A second factor in the community engagement is money! It's not a rich congregation and 'direct giving' just about meets the parish's Fairer Shares quota - around £20,000 a year. "Finance would be impossible without our commercial income" said Canon Bomford. The crypt has a pub and entertainment licence with a Friday night Jazz Club and private functions on Saturday nights. Rodney Bomford and a former churchwarden are the licensees and the church gets the bar profits. The Church Hall and the St Giles Centre opposite the church are both profitable 'enterprises' - the latter has a number of ex-curates' flats, meeting rooms and offices. Rents and charges are pitched at a level which makes them attractive to users, but at the same time a valuable income to the church.

As a result the parish has been able to begin to reverse a century of neglect.
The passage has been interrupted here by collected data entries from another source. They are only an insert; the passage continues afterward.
(** X11 (GUID resolver, order of the sources): the resolver makes one or
    two register reads, then draws random bytes at most once, then makes at
    most two register writes.  It draws no random bytes when the device
    tree supplies an address or the attached net device has a non-zero
    one.  Its return value is 0 exactly when no write failed: a failed read
    only makes it fall through to the other sources. *)
Theorem set_default_guid_random_last_resort (phydev : phy_device)
    (w : world B) :
  exists ret w' reads rnd writes,
    mxl371x_set_default_guid K phydev w = (ret, w') /\
    trace w' = trace w ++ reads ++ rnd ++ writes /\
    forallb is_bus_transfer reads = true /\
    (1 <= mem32_ops reads <= 2)%nat /\
    (rnd = [] \/ rnd = [EvRandom 3]) /\
    forallb is_bus_write writes = true /\
    (mem32_ops writes <= 2)%nat /\
    (ret = 0 \/ ret < 0) /\
    (ret = 0 <-> existsb ev_failed writes = false) /\
    ((exists mac, of_node phydev = Some (0, mac)) -> rnd = []) /\
    ((exists a, attached_dev phydev = Some a /\ is_zero_ether_addr a = false)
     -> rnd = []).
Proof.
  assert (Fall : forall (w1 : world B) reads,
            trace w1 = trace w ++ reads ->
            forallb is_bus_transfer reads = true ->
            (1 <= mem32_ops reads <= 2)%nat ->
            exists ret w' reads rnd writes,
              guid_from_device_tree K phydev w1 = (ret, w') /\
              trace w' = trace w ++ reads ++ rnd ++ writes /\
              forallb is_bus_transfer reads = true /\
              (1 <= mem32_ops reads <= 2)%nat /\
              (rnd = [] \/ rnd = [EvRandom 3]) /\
              forallb is_bus_write writes = true /\
              (mem32_ops writes <= 2)%nat /\
              (ret = 0 \/ ret < 0) /\
              (ret = 0 <-> existsb ev_failed writes = false) /\
              ((exists mac, of_node phydev = Some (0, mac)) -> rnd = []) /\
              ((exists a, attached_dev phydev = Some a /\
                          is_zero_ether_addr a = false) -> rnd = [])).
  { intros w1 reads Ht Hb Hn.
    destruct (guid_from_device_tree_spec phydev w1)
      as (r & w' & rnd & e & Heq & Ht' & Hrnd & Hbw & Hnw & Hr & Hf & Hdt & Hnet).
    exists r, w', reads, rnd, e.
    split; [exact Heq |].
    split; [rewrite Ht', Ht, <- app_assoc; reflexivity |].
    split; [exact Hb |]. split; [exact Hn |]. split; [exact Hrnd |].
    split; [exact Hbw |]. split; [lia |]. split; [exact Hr |].
    split; [exact Hf |]. split; assumption. }
  unfold mxl371x_set_default_guid.
  destruct (read_mem32_spec w MOCA_MAC_ADDR_HI 0)
    as (r1 & hi & w1 & e1 & -> & Ht1 & _ & Hn1 & Hb1 &
        [(-> & _ & _ & _ & _) | (Hr1 & _ & _ & _)]).
  2: { assert ((r1 =? 0) = false) as -> by (apply Z.eqb_neq; lia).
       cbn [andb]. apply (Fall w1 e1); [exact Ht1 | exact Hb1 | lia]. }
  change (0 =? 0) with true. cbn [andb].
  destruct (Z.eqb_spec hi 0) as [-> | Hhi]; cbn [negb orb].
  { apply (Fall w1 e1); [exact Ht1 | exact Hb1 | lia]. }
  destruct (read_mem32_spec w1 MOCA_MAC_ADDR_LO 0)
    as (r2 & lo & w2 & e2 & -> & Ht2 & _ & Hn2 & Hb2 &
        [(-> & _ & _ & _ & _) | (Hr2 & _ & _ & _)]).
  2: { assert ((r2 =? 0) = false) as -> by (apply Z.eqb_neq; lia).
       cbn [andb]. apply (Fall w2 (e1 ++ e2)).
       - rewrite Ht2, Ht1, app_assoc. reflexivity.
       - rewrite forallb_app, Hb1, Hb2. reflexivity.
       - rewrite mem32_ops_app. lia. }
  change (0 =? 0) with true. cbn [andb].
  exists 0, (dev_info w2 "Using existing MoCA GUID: %pM"), (e1 ++ e2), [], [].
  split; [reflexivity |].
  split; [unfold dev_info, dev_log; cbn [trace];
          rewrite Ht2, Ht1, !app_nil_r, app_assoc; reflexivity |].
  split; [rewrite forallb_app, Hb1, Hb2; reflexivity |].
  split; [rewrite mem32_ops_app; lia |].
  split; [left; reflexivity |].
  split; [reflexivity |].
  split; [cbn; lia |].
  split; [left; reflexivity |].
  split; [split; reflexivity |].
  split; intros _; reflexivity.
Qed.

End ResolverExtra.

(** ** GUID on a device that follows the access protocol *)

(** [window_read_mem32] with the transfers it adds to the trace. *)
Lemma window_read_mem32_trace (ahi alo : Z) (mem : gmap Z Z) (t : list event)
    (k : list (log_level * string)) (addr old : Z) :
  0 <= default 0 (mem !! window_addr addr) < 2 ^ 32 ->
  exists ahi' alo' evs,
    mxl371x_read_mem32 (World (WindowDev AwaitAddrHi ahi alo mem) t k) addr old
      = (0, default 0 (mem !! window_addr addr),
         World (WindowDev AwaitAddrHi ahi' alo' mem) (t ++ evs) k) /\
    requests evs = rd32_xfer addr.
Proof.
  intros Hr.
  destruct (window_read_mem32 ahi alo mem t k addr old Hr)
    as (ahi' & alo' & t' & E).
  destruct (read_mem32_spec (World (WindowDev AwaitAddrHi ahi alo mem) t k)
              addr old)
    as (r & v & w' & evs & Heq & Ht & _ & _ & _ & Hc).
  rewrite E in Heq. injection Heq as <- <- <-. cbn [trace] in Ht. subst t'.
  destruct Hc as [(_ & _ & Hq & _) | (Hneg & _)]; [| lia].
  exists ahi', alo', evs. split; [exact E | exact Hq].
Qed.

(** The two GUID registers are different words of the device. *)
Lemma window_guid_addrs :
  window_addr MOCA_MAC_ADDR_HI <> window_addr MOCA_MAC_ADDR_LO.
Proof. vm_compute. discriminate. Qed.

(** The register values are 32-bit. *)
Lemma guid_hi_mod (mac : list Z) : guid_hi mac mod 2 ^ 32 = guid_hi mac.
Proof. apply Z.mod_small. unfold guid_hi. apply u32_range. Qed.

Lemma guid_lo_mod (mac : list Z) : guid_lo mac mod 2 ^ 32 = guid_lo mac.
Proof. apply Z.mod_small. unfold guid_lo. apply u32_range. Qed.

(** Writing an address to the two GUID registers of a window device at
    rest. *)
Lemma window_guid_writes (ahi alo : Z) (mem : gmap Z Z) (t : list event)
    (k : list (log_level * string)) (mac : list Z) :
  exists ahi1 alo1 mem1 t1 ahi2 alo2 mem2 t2,
    mxl371x_write_mem32 (World (WindowDev AwaitAddrHi ahi alo mem) t k)
      MOCA_MAC_ADDR_HI (guid_hi mac)
      = (0, World (WindowDev AwaitAddrHi ahi1 alo1 mem1) t1 k) /\
    mxl371x_write_mem32 (World (WindowDev AwaitAddrHi ahi1 alo1 mem1) t1 k)
      MOCA_MAC_ADDR_LO (guid_lo mac)
      = (0, World (WindowDev AwaitAddrHi ahi2 alo2 mem2) t2 k) /\
    mem2 !! window_addr MOCA_MAC_ADDR_HI = Some (guid_hi mac) /\
    mem2 !! window_addr MOCA_MAC_ADDR_LO = Some (guid_lo mac).
Proof.
  destruct (window_write_mem32 ahi alo mem t k MOCA_MAC_ADDR_HI (guid_hi mac))
    as (d1 & t1 & E1 & Hph1 & Hl1 & _ & _).
  destruct d1 as [ph1 ahi1 alo1 mem1].
  cbn [wd_phase wd_mem] in Hph1, Hl1. subst ph1.
  destruct (window_write_mem32 ahi1 alo1 mem1 t1 k MOCA_MAC_ADDR_LO (guid_lo mac))
    as (d2 & t2 & E2 & Hph2 & Hl2 & Ho2 & _).
  destruct d2 as [ph2 ahi2 alo2 mem2].
  cbn [wd_phase wd_mem] in Hph2, Hl2, Ho2. subst ph2.
  exists ahi1, alo1, mem1, t1, ahi2, alo2, mem2, t2.
  split; [exact E1 |]. split; [exact E2 |].
  split.
  - rewrite Ho2 by apply window_guid_addrs. rewrite Hl1, guid_hi_mod. reflexivity.
  - rewrite Hl2, guid_lo_mod. reflexivity.
Qed.

(** X12 (sysfs moca_guid, store then show): on a device that follows the
    access protocol, storing a non-zero address succeeds and a following
    show prints exactly that address. *)
Theorem guid_store_show_round_trip (K : host) (mem : gmap Z Z) (buf : string)
    (count : Z) (mac : list Z) :
  mac_pton K buf = Some mac -> length mac = 6%nat -> is_bytes mac ->
  is_zero_ether_addr mac = false ->
  exists w1 w2,
    moca_guid_store K (world0 (window_idle mem)) buf count = (count, w1) /\
    moca_guid_show w1 = (18, String.append (format_mac mac) newline, w2).
Proof.
  intros Hp Hlen Hb Hz.
  unfold moca_guid_store. rewrite Hp, Hz. unfold world0, window_idle.
  destruct (window_guid_writes 0 0 mem [] [] mac)
    as (ahi1 & alo1 & mem1 & t1 & ahi2 & alo2 & mem2 & t2 & -> & -> & Hhi & Hlo).
  change (0 <? 0) with false. cbv iota.
  set (k1 := [] ++ [(KInfo, "MoCA GUID set to %pM"%string)]).
  destruct (window_read_mem32 ahi2 alo2 mem2 t2 k1 MOCA_MAC_ADDR_HI 0)
    as (ahi3 & alo3 & t3 & E3).
  { rewrite Hhi. cbn [from_option id]. unfold guid_hi. apply u32_range. }
  destruct (window_read_mem32 ahi3 alo3 mem2 t3 k1 MOCA_MAC_ADDR_LO 0)
    as (ahi4 & alo4 & t4 & E4).
  { rewrite Hlo. cbn [from_option id]. unfold guid_lo. apply u32_range. }
  eexists _, _. split; [reflexivity |].
  unfold moca_guid_show, dev_info, dev_log. cbn [bus trace klog].
  fold k1. rewrite E3.
  change (0 <? 0) with false. cbv iota.
  rewrite E4.
  change (0 <? 0) with false. cbv iota.
  rewrite Hhi, Hlo. cbn [from_option id].
  rewrite guid_bytes_inverse by assumption.
  unfold sprintf_line. cbv zeta.
  rewrite string_length_append, format_mac_length. reflexivity.
Qed.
Over a ten year period around £2 million is being spent on the church building and the money from the 'business' activities not only meets day-to-day maintenance and small improvements but also provides the 'self-help' element which many grant-making bodies demand. The spire, which was probably faulty when it was first constructed, has had the top 70 ft taken down and rebuilt. That has cost about £1.1 million - mainly funded by grants from English Heritage and the Lottery. The church is being floodlit, thanks to Southwark Borough Council and the next stage is to rewire and renovate the interior, and restore the organ. The restoration work and tapping into funding sources is handled by a 'Friends' committee - one of several groups who meet after Mass on Sundays to organise the work and witness of the church. They tend to go for big one-off fund raisers, events like an Opera in the church which raised over £5,000. It keeps the 'fund-raising' separate from the church's main agenda.

Nowadays for a priest to stay in one parish 23 years seems unusual. But Rodney Bomford is all for it! "It takes at least five years to decide and make the changes you feel necessary, and possibly another ten before the changes really take effect. A rapid turnover of clergy means lots of hurried changes every five years or so - and that isn't good for the parish"

He also clearly has no plans to move. He's looking ahead to the possibilities of new worship centres on the estates and an increase in work in the parish's residential homes, especially once the OLMs are fully functioning.

St Giles is a parish of contrasts - the wealthy side by side with the very poor... the ex-Baptist worshipping with the ex-Roman Catholic... new homes and run-down estates.. the public performance of the mass alongside the private, personal meditation.. traditional south-east Londoners and the new people from Nigeria and the Seychelles... all part of being a church without 'thresholds' a church for the whole community of Camberwell.